Records for this exercise Block Start
(* ===== verification/EapMschapv2Props.v ===== *)
(** * What EAP-MSCHAPv2 guarantees

    The method on its own: what it believes is derived from the configured
    credentials and from challenges it drew ([data_ok]).  In the EAP peer: keys come
    only from a server that proved to know the password.  And a reference server
    that follows RFC 2759 accepts the response and is accepted. *)

From stdpp Require Import strings.
From S2P Require Import Prelude UtilsCommon Wpabuf EapCommon EapPeer HashMd MsFuncs EapMschapv2 EapPeerDemo.

(** Only the contents of a message count. *)
Lemma eap_hdr_validate_buf v t a b : wb_buf b = wb_buf a -> eap_hdr_validate v t (Some a) = eap_hdr_validate v t (Some b).
Proof. intros E. unfold eap_hdr_validate, eap_hdr_len_valid, wpabuf_head, wpabuf_len. now rewrite E. Qed.

Lemma wpabuf_dup_buf `{OsAlloc} a b : wpabuf_dup a = Some b -> wb_buf b = wb_buf a.
Proof.
  unfold wpabuf_dup. destruct (wpabuf_alloc _) as [x|] eqn:E; [|done]. intros [= <-].
  apply wpabuf_alloc_Some in E as ->. unfold wpabuf_put_data. now rewrite wpabuf_put_buf.
Qed.

Section Method.
Context `{ME : MethodEnv} `{ML : !MethodEnvLaws} `{MC : MsCrypto} `{CL : !MsCryptoLaws} `{OA : OsAlloc}.

(** The requests the peer has been given, each with the configuration of that moment. *)
Context (seen : bool -> option eap_peer_config -> wpabuf -> Prop).

(** [h] is the hash of the configured or of the new password. *)
Definition config_hash (umc : bool) (cfg : option eap_peer_config) (h : bytes) : Prop :=
  (exists p hashed, eap_get_config_password2 umc cfg = Some (p, hashed)
     /\ if hashed then h = p else nt_password_hash p = Some h)
  \/ (exists np, eap_get_config_new_password cfg = Some np /\ nt_password_hash np = Some h).

(** [a] is the authenticator response and [mk] the master key of an exchange for which
    the peer drew the challenge, with the credentials of a configuration it had. *)
Definition expects (a mk : bytes) : Prop :=
  exists umc cfg req id h k peer chal nt,
    seen umc cfg req /\ eap_get_config_identity umc cfg = Some id /\ config_hash umc cfg h
    /\ random_answer k 16 = Some peer
    /\ a = generate_authenticator_response_pwhash h peer chal (mschapv2_remove_domain id) nt
    /\ mk = get_master_key (hash_nt_password_hash h) nt.

(** A Success request carried the authenticator response the peer expected. *)
Definition server_proved : Prop :=
  exists a mk umc cfg req pos len,
    expects a mk /\ seen umc cfg req
    /\ eap_hdr_validate EAP_VENDOR_IETF EAP_TYPE_MSCHAPV2 (Some req) = Some (pos, len)
    /\ let msg := take (Z.to_nat len) pos in
       byte_at msg 0 = MSCHAPV2_OP_SUCCESS
       /\ take 2 (drop 4 msg) = [83; 61] /\ hexstr2bin 20 (drop 6 msg) = Some a.

Record data_ok (d : eap_mschapv2_data) : Prop := {
  do_auth : auth_response_valid d = true -> expects (auth_response d) (master_key d);
  do_master : master_key_valid d = true -> exists a, expects a (master_key d);
  do_success : success d = true -> server_proved;
  do_prev b : prev_challenge d = Some b -> exists umc cfg req, seen umc cfg req /\ wb_buf b = wb_buf req
}.

(** The data is in order and the credentials are still those of [cfg]. *)
Record st_ok (umc : bool) (cfg : option eap_peer_config) (s : mst) : Prop := {
  so_data : data_ok (md s);
  so_identity : eap_get_config_identity umc (mcfg s) = eap_get_config_identity umc cfg;
  so_password : eap_get_config_password2 umc (mcfg s) = eap_get_config_password2 umc cfg;
  so_new : eap_get_config_new_password (mcfg s) = eap_get_config_new_password cfg
}.

Section Run.
Context (umc wa : bool) (cfg : option eap_peer_config) (req0 : wpabuf) (Hseen : seen umc cfg req0).
Context (Hbytes : forall u c r, seen u c r -> bytes_ok (wb_buf r)).
Abbreviation st_ok := (st_ok umc cfg).

(** Assignments that touch nothing of what [data_ok] speaks of. *)
Lemma st_ok_md f s : st_ok s ->
  (forall d, auth_response_valid (f d) = auth_response_valid d /\ auth_response (f d) = auth_response d
     /\ master_key (f d) = master_key d /\ master_key_valid (f d) = master_key_valid d
     /\ success (f d) = success d /\ prev_challenge (f d) = prev_challenge d) ->
  st_ok (on_md f s).
Proof.
  intros [[] ? ? ?] Hf. destruct (Hf (md s)) as (E1 & E2 & E3 & E4 & E5 & E6).
  split; cbn; try done. split; rewrite ?E1, ?E2, ?E3, ?E4, ?E5, ?E6; done.
Qed.

Lemma st_ok_config f s : st_ok s ->
  (forall c, identity (f c) = identity c /\ machine_identity (f c) = machine_identity c
     /\ password (f c) = password c /\ machine_password (f c) = machine_password c
     /\ new_password (f c) = new_password c /\ cfg_flags (f c) = cfg_flags c) ->
  st_ok (on_config f s).
Proof.
  intros [Hd Hi Hp Hn] Hf. split; cbn; [exact Hd | rewrite <- Hi | rewrite <- Hp | rewrite <- Hn];
    destruct (mcfg s) as [c|]; try done; destruct (Hf c) as (E1 & E2 & E3 & E4 & E5 & E6);
    unfold eap_get_config_identity, eap_get_config_password2, eap_get_ext_password, eap_get_config_new_password, flag;
    rewrite ?E1, ?E2, ?E3, ?E4, ?E5, ?E6; done.
Qed.
(** The functions of the registered methods in the order of registration; an optional
    function pointer is an [option].  The code follows [priv] without a check. *)
Class ServerMethods (priv : Type) := {
  server_methods : list eap_method;
  srv_init : eap_method -> eap_sm priv -> option priv * method_vars;
  srv_initPickUp : eap_method -> option (eap_sm priv -> option priv * method_vars);
  srv_buildReq : eap_method -> eap_sm priv -> priv -> Z -> priv * method_vars * option wpabuf;
  srv_getTimeout : eap_method -> option (eap_sm priv -> priv -> Z);
  srv_check : eap_method -> option (eap_sm priv -> priv -> option wpabuf -> bool);
  srv_process : eap_method -> eap_sm priv -> priv -> option wpabuf -> result (priv * method_vars);
  srv_isDone : eap_method -> eap_sm priv -> priv -> bool;
  srv_isSuccess : eap_method -> eap_sm priv -> priv -> bool;
  srv_getKey : eap_method -> option (eap_sm priv -> priv -> option bytes);
  srv_getSessionId : eap_method -> option (eap_sm priv -> priv -> option bytes)
}.

Section EapServer.
Context {priv : Type} `{ServerMethods priv} `{ServerEnv} `{OsAlloc}.
Abbreviation eap_sm := (eap_sm priv).

Definition on_if (f : eap_eapol_interface -> eap_eapol_interface) (sm : eap_sm) : eap_sm :=
  sm <| eap_if := f (eap_if sm) |>.

Definition store_method_vars (v : method_vars) (sm : eap_sm) : eap_sm :=
  sm <| identity := mv_identity v |> <| identity_len := mv_identity_len v |> <| user := mv_user v |>
     <| user_eap_method_index := mv_user_eap_method_index v |> <| update_user := mv_update_user v |>
     <| method_pending := mv_method_pending v |> <| n_env := mv_n_env v |>.

(** SM_ENTRY(EAP, state), state_machine.h *)
(* state_machine.h #define SM_ENTRY *)
Definition sm_entry (global : bool) (st : eap_state) (sm : eap_sm) : eap_sm :=
  let sm := if negb global || bool_decide (EAP_state sm <> st) then sm <| changed := true |> else sm in
  sm <| EAP_state := st |>.

(** [sm->m->reset()] where there is a method with data. *)
(* eap_server.c SM_STATE(EAP, PICK_UP_METHOD) @282-285 *)
Definition reset_method (sm : eap_sm) : eap_sm :=
  match m sm, eap_method_priv sm with
  | Some _, Some _ => sm <| eap_method_priv := None |>
  | _, _ => sm
  end.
Records for this exercise Block End
Looking at the records above, return exactly the lines from the line with "seen umc cfg req /\ eap_get_config_identity" to the line with "(** The data", both ends included.

    seen umc cfg req /\ eap_get_config_identity umc cfg = Some id /\ config_hash umc cfg h
    /\ random_answer k 16 = Some peer
    /\ a = generate_authenticator_response_pwhash h peer chal (mschapv2_remove_domain id) nt
    /\ mk = get_master_key (hash_nt_password_hash h) nt.

(** A Success request carried the authenticator response the peer expected. *)
Definition server_proved : Prop :=
  exists a mk umc cfg req pos len,
    expects a mk /\ seen umc cfg req
    /\ eap_hdr_validate EAP_VENDOR_IETF EAP_TYPE_MSCHAPV2 (Some req) = Some (pos, len)
    /\ let msg := take (Z.to_nat len) pos in
       byte_at msg 0 = MSCHAPV2_OP_SUCCESS
       /\ take 2 (drop 4 msg) = [83; 61] /\ hexstr2bin 20 (drop 6 msg) = Some a.

Record data_ok (d : eap_mschapv2_data) : Prop := {
  do_auth : auth_response_valid d = true -> expects (auth_response d) (master_key d);
  do_master : master_key_valid d = true -> exists a, expects a (master_key d);
  do_success : success d = true -> server_proved;
  do_prev b : prev_challenge d = Some b -> exists umc cfg req, seen umc cfg req /\ wb_buf b = wb_buf req
}.

(** The data is in order and the credentials are still those of [cfg]. *)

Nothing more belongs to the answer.